Público leixonense fez-se ouvir no Cidade de Coimbra
Público leixonense fez-se ouvir no Cidade de Coimbra

A segunda parte começou na mesma toada. Toze Marreco, servido por Marinho, atirou por cima num remate acrobático. A Académica era senhora do jogo, estava no cadeirão. Mas ficou demasiado confortável e permitiu que o seu adversário crescesse no jogo.

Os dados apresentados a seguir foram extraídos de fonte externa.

Lemma sample_vindex_ok : index_ok sample_vindex 1 [[true]] 1.
Proof.
  split.
  - apply (hold_more 1 _ [[true]] _ []); [|done|done|done|].
    + apply sample_page_holds. rewrite max_size. vm_compute. lia.
    + apply hold_last; [|done|done]. apply sample_page_holds. rewrite max_size. vm_compute. lia.
  - intros [|[|i]] k p Hi; simpl in Hi; [injection Hi as <- <-; done..|done].
  - done.
  - done.
  - intros [|[|i]] Hi; [vm_compute; by eexists..|simpl in Hi; lia].
  - intros id. cbn [sample_vindex ValueIndex.meta ValueLogMetadata.minimum_index_page]. lia.
Qed.

Lemma value_index_refines_witness :
  (∃ s', ValueIndex.add_batch 2 3 sample_vindex = Ok ((), s') ∧ index_ok s' 1 [[true]; [true; true; true]] 1) ∧
  ValueIndex.add_batch 2 (N.to_nat 5000) sample_vindex = Panic "assertion failed: num_entries < MAX_SIZE" ∧
  ValueIndex.count_active_entries 1 sample_vindex = Ok (1, sample_vindex) ∧
  ValueIndex.mark_value_as_deleted (1%N, 4%N) sample_vindex = Panic "Entry index out of range" ∧
  ValueIndex.mark_value_as_deleted (0%N, 4%N) sample_vindex = Panic "Outdated batch?".
Proof.
  destruct (value_index_refines sample_vindex 1 [[true]] 1 sample_vindex_ok) as (Ha & Hb & _ & Hm).
  destruct (Hm 1%N [true] ltac:(lia) eq_refl) as [Hc Hd]. split_and!; [| |exact Hc|exact (Hd 4%N)|by apply Hb].
  - specialize (Ha 3 eq_refl). rewrite decide_True in Ha by (rewrite max_size; apply Nat.leb_le; vm_compute; reflexivity).
    exact Ha.
  - specialize (Ha (N.to_nat 5000) eq_refl).
    rewrite decide_False in Ha by (rewrite max_size; lia).
    unfold batch_too_large in Ha. rewrite (proj2 (Nat.ltb_ge _ _)) in Ha; [exact Ha|].
    rewrite max_size. apply Nat.leb_le. vm_compute. reflexivity.
Defined.
(* ===== verification/ValueLog.v ===== *)
(** * The value log (src/src/values/mod.rs)

    The batches of values, written to files and cached in shards, with the index
    of the values in use and the write-ahead log, which records deletions.  The
    caches (crate [lru]) are a parameter as in [DataBlocks], with [pop] in
    addition. *)

From stdpp Require Import base list gmap strings sorting.
From Stdlib Require Import Strings.Byte NArith Lia.
From S2P Require Import Prelude Disk WriteBatch Wal WalStatus WalCalls Manifest DataBlocks ValueBatch ValueIndex ValueIndexInv.

Local Open Scope nat_scope.
Local Open Scope lsm_scope.

(** [LruCache::pop] *)
Class LruPop (V : Type) `{LruCache V} := { cache_pop : cache V → N → cache V }.

Class LruPopLaws (V : Type) `{LruLaws V} `{!LruPop V} : Prop :=
  { cache_view_pop c k : cache_view (cache_pop c k) = delete k (cache_view c) }.

(** [EntryList] *)
Abbreviation EntryList := (list (list byte * list byte)).

Module ValueLog.

(** [NUM_SHARDS] *)
Definition NUM_SHARDS : N := 16.

Section ops.
Context `{BitVec} `{Compression} `{LruPop ValueBatch.ValueBatch}.
Context (io : IoMode).

(** [struct ValueLog]; the files and the counters of the manifest are part of the
    index. *)
Record ValueLog := mk {
  wal : Log;
  index : ValueIndex.ValueIndex;
  batch_caches : list (cache ValueBatch.ValueBatch);
}.

Definition gets {A} (f : ValueLog → A) : st ValueLog A := λ s, Ok (f s, s).

(** A call of the index. *)
Definition on_index {A} (f : st ValueIndex.ValueIndex A) : st ValueLog A := λ s,
  '(a, i) ← f s.(index); Ok (a, mk s.(wal) i s.(batch_caches)).

(** A change of the counters in the manifest, and of the files. *)
Definition on_meta {A} (f : ValueLogMetadata.ValueLogMetadata → outcome (A * ValueLogMetadata.ValueLogMetadata))
  : st ValueLog A := on_index (ValueIndex.on_meta f).

Definition on_files {A} (f : Disk → outcome (A * Disk)) : st ValueLog A := on_index (ValueIndex.on_files f).

(** A call of the write-ahead log, whose files are those of the index. *)
Definition wal_of (s : ValueLog) : WalState :=
  mkWal s.(wal).(log_status) s.(wal).(log_writer) s.(wal).(log_phase) s.(index).(ValueIndex.files).

Definition with_wal (s : ValueLog) (w : WalState) : ValueLog :=
  mk (mkLog w.(WalStatus.status) w.(WalStatus.writer) w.(WalStatus.phase))
    (ValueIndex.mk s.(index).(ValueIndex.pages) s.(index).(ValueIndex.meta) w.(WalStatus.disk)) s.(batch_caches).

Definition on_wal {A} (f : WalState → outcome (A * WalState)) : st ValueLog A := λ s,
  '(a, w) ← f (wal_of s); Ok (a, with_wal s w).

(** [self.batch_caches[shard_id]] and its new state *)
Definition get_shard (i : nat) : st ValueLog (cache ValueBatch.ValueBatch) := λ s,
  c ← expect (s.(batch_caches) !! i) "index out of bounds"; Ok (c, s).

Definition set_shard (i : nat) (c : cache ValueBatch.ValueBatch) : st ValueLog unit := λ s,
  Ok ((), mk s.(wal) s.(index) (<[i := c]> s.(batch_caches))).

(** [Error::from_io_error] around a call of the disk *)
Definition io_context {A} (msg : string) (r : outcome A) : outcome A :=
  match r with
  | Ok a => Ok a
  | Err _ => Err (Io msg "")
  | Panic m => Panic m
  | OutOfFuel => OutOfFuel
  end.

(** [ValueLog::init_caches] *)
Definition init_caches (params : Params.Params) : outcome (list (cache ValueBatch.ValueBatch)) :=
  let max_value_files := (params.(Params.max_open_files) / 2)%N in
  _ ← assert_that (negb (max_value_files =? 0)%N) "Max open files needs to be greater than 2";
  let shard_size := (max_value_files / NUM_SHARDS)%N in
  _ ← assert_that (negb (shard_size =? 0)%N) "Not enough open files to support the number of shards";
  Ok (replicate (N.to_nat NUM_SHARDS) (cache_new (N.to_nat shard_size))).

(** [ValueLog::new] *)
Definition new (wal : Log) (params : Params.Params) (m : ValueLogMetadata.ValueLogMetadata) (d : Disk)
  : outcome ValueLog :=
  batch_caches ← init_caches params;
  index ← ValueIndex.new m d;
  Ok (mk wal index batch_caches).

(** [ValueLog::batch_to_shard_id] *)
Definition batch_to_shard_id (batch_id : N) : nat := N.to_nat (batch_id mod NUM_SHARDS).

(** [ValueLog::get_batch] *)
Definition get_batch (identifier : N) : st ValueLog ValueBatch.ValueBatch :=
  let shard_id := batch_to_shard_id identifier in
  c ← get_shard shard_id;
  let '(hit, c) := cache_get c identifier in
  _ ← set_shard shard_id c;
  match hit with
  | Some batch => mret batch
  | None =>
      data ← on_files (λ d, data ← io_context "Failed to read value log batch" (disk.read d (ValueFile identifier) 0); Ok (data, d));
      let obj := ValueBatch.from_existing data in
      _ ← set_shard shard_id (cache_put c identifier obj);
      mret obj
  end.

(** [ValueLog::get_ref] *)
Definition get_ref (value_ref : ValueId) : st ValueLog ValueBatch.ValueRef :=
  let '(id, offset) := value_ref in
  batch ← get_batch id;
  lift (ValueBatch.get_ref batch offset).

(** [ValueLog::make_batch] *)
Definition make_batch : st ValueLog ValueBatchBuilder.ValueBatchBuilder :=
  identifier ← on_meta ValueLogMetadata.generate_next_value_batch_id;
  mret (ValueBatchBuilder.new identifier).

(** [ValueBatchBuilder::finish] *)
Definition finish (b : ValueBatchBuilder.ValueBatchBuilder) : st ValueLog N :=
  let identifier := b.(ValueBatchBuilder.identifier) in
  let num_values := ValueBatchBuilder.num_values b in
  let data := ValueBatchBuilder.finish_data b in
  _ ← on_files (λ d, d ← io_context "Failed to write value log batch" (disk.write d (ValueFile identifier) data); Ok ((), d));
  let batch := ValueBatch.mk data in
  let shard_id := batch_to_shard_id identifier in
  c ← get_shard shard_id;
  _ ← set_shard shard_id (cache_put c identifier batch);
  _ ← on_index (ValueIndex.add_batch identifier (N.to_nat num_values));
  mret identifier.

(** The loop of [remove_batch_from_disk] that looks for the new minimum. *)
Fixpoint skip_batches (n : nat) (batch_id new_minimum : N) : st ValueLog N :=
  match n with
  | O => mret new_minimum
  | S n' =>
      num_active ← on_index (ValueIndex.count_active_entries batch_id);
      if 0 <? num_active then mret new_minimum else skip_batches n' batch_id (new_minimum + 1)
  end.

(** [ValueLog::remove_batch_from_disk] *)
Definition remove_batch_from_disk (batch_id : N) : st ValueLog unit :=
  let shard_id := batch_to_shard_id batch_id in
  c ← get_shard shard_id;
  _ ← on_files (λ d, d ← io_context "Failed to remove value log batch" (disk.remove_file d (ValueFile batch_id)); Ok ((), d));
  _ ← set_shard shard_id (cache_pop c batch_id);
  meta ← gets (λ s, s.(index).(ValueIndex.meta));
  let min_batch := N.max meta.(ValueLogMetadata.minimum_batch) MIN_VALUE_BATCH_ID in
  if (min_batch <? batch_id)%N then mret () else
  most_recent ← lift (ValueLogMetadata.get_most_recent_value_batch_id meta);
  new_minimum ← skip_batches (N.to_nat (most_recent - batch_id)) batch_id batch_id;
  on_meta (λ m, m ← ValueLogMetadata.set_minimum_value_batch_id m new_minimum; Ok ((), m)).

(** [ValueLog::try_to_remove] *)
Definition try_to_remove (batch_id : N) : st ValueLog bool :=
  num_active ← on_index (ValueIndex.count_active_entries batch_id);
  if 0 <? num_active then mret false else
  _ ← on_index (ValueIndex.mark_batch_as_deleted batch_id);
  _ ← remove_batch_from_disk batch_id;
  mret true.

(** [ValueLog::try_to_compact] *)
Definition try_to_compact (batch_id : N) : st ValueLog (option EntryList) :=
  batch ← get_batch batch_id;
  total ← lift (ValueBatch.total_num_values batch);
  let num_entries := N.to_nat total in
  num_active ← on_index (ValueIndex.count_active_entries batch_id);
  active_ratio ← lift (if num_entries * 100 =? 0 then Panic "attempt to divide by zero"
                       else Ok ((num_active * 100) / (num_entries * 100)));
  if active_ratio <? 25 then
    offsets ← on_index (ValueIndex.get_active_entries batch_id);
    _ ← on_index (ValueIndex.mark_batch_as_compacted batch_id);
    entries ← lift (ValueBatch.get_entries batch offsets);
    mret (Some entries)
  else mret None.

(** [ValueLog::mark_value_deleted] *)
Definition mark_value_deleted (vid : ValueId) : st ValueLog EntryList :=
  '(page_id, page_offset) ← on_index (ValueIndex.mark_value_as_deleted vid);
  _ ← on_wal (λ w, WalCalls.store_entries io w [LDeleteValue page_id page_offset]);
  removed ← try_to_remove page_id;
  if (removed : bool) then mret [] else
  entries ← try_to_compact page_id;
  mret (default [] entries).

(** The loop of [ValueLog::open] over the batches to delete. *)
Fixpoint remove_batches (to_delete : list N) : st ValueLog unit :=
  match to_delete with
  | [] => mret ()
  | batch_id :: to_delete' => _ ← remove_batch_from_disk batch_id; remove_batches to_delete'
  end.

(** [ValueLog::open] *)
Definition open (wal : Log) (params : Params.Params) (index : ValueIndex.ValueIndex) (to_delete : list N)
  : outcome ValueLog :=
  batch_caches ← init_caches params;
  '(_, obj) ← remove_batches to_delete (mk wal index batch_caches);
  Ok obj.

(** [ValueLog::sync] *)
Definition sync : st ValueLog unit := on_index ValueIndex.sync.

(** A memtable's values written as a batch, as [DbLogic] does when it flushes. *)
Definition write_values (es : EntryList) : st ValueLog (list ValueId) :=
  vbuilder ← make_batch;
  '(ids, vbuilder) ← lift (add_entries vbuilder es);
  _ ← finish vbuilder;
  mret ids.

(** The value behind an identifier. *)
Definition value_at (vid : ValueId) : st ValueLog (list byte) :=
  r ← get_ref vid;
  lift (ValueBatch.get_value r).

End ops.

End ValueLog.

Lamas conseguiu dar dinâmica à equipa, deu-lhe agressividade e querer. Mostrou que as limitações não podiam ser justificação para a falta de atitude. Deu o exemplo, e a equipa seguiu-o. O Leixões cresceu, com a movimentação entre linhas do seu número 9, e conseguiu povoar o meio-campo dos estudantes, porém, perante a crescente permeabilidade do meio-campo da Académica e a subida da “corrente” trazida pela bebes do mar, havia um eixo defensivo atento, capaz de controlar este contexto.

Assim, o Leixões foi-se tornando cada vez mais controlável e só assustou quando Rui Cardoso se isolou mas viu o seu remate ser prensado, num lance que gerou polêmica), a Académica ainda conseguiu espreitar o ataque (Toze voltou a desperdiçar uma oportunidade clamorosa patrocinada por Marinho), mas o resultado não iria sofrer alterações até final.

A Académica ascende ao sexto lugar, estando a seis pontos da zona de subida, ainda que de forma provisória. Porém, o facto de se aproximar do lugar de acesso ao regresso pode ser factor anímico importante.

Quanto ao Leixões, permanece debaixo da linha de água, com uma derrota somada mas deu mais um passo rumo a uma (tão necessitada) coesão da equipa.

Não se pode dizer que os adeptos de ambas as equipas tenham saído do Cidade de Coimbra plenamente satisfeitos, mas se havia dívidas por saldar, elas (ou parte delas) foram perdoadas por mais uma semana.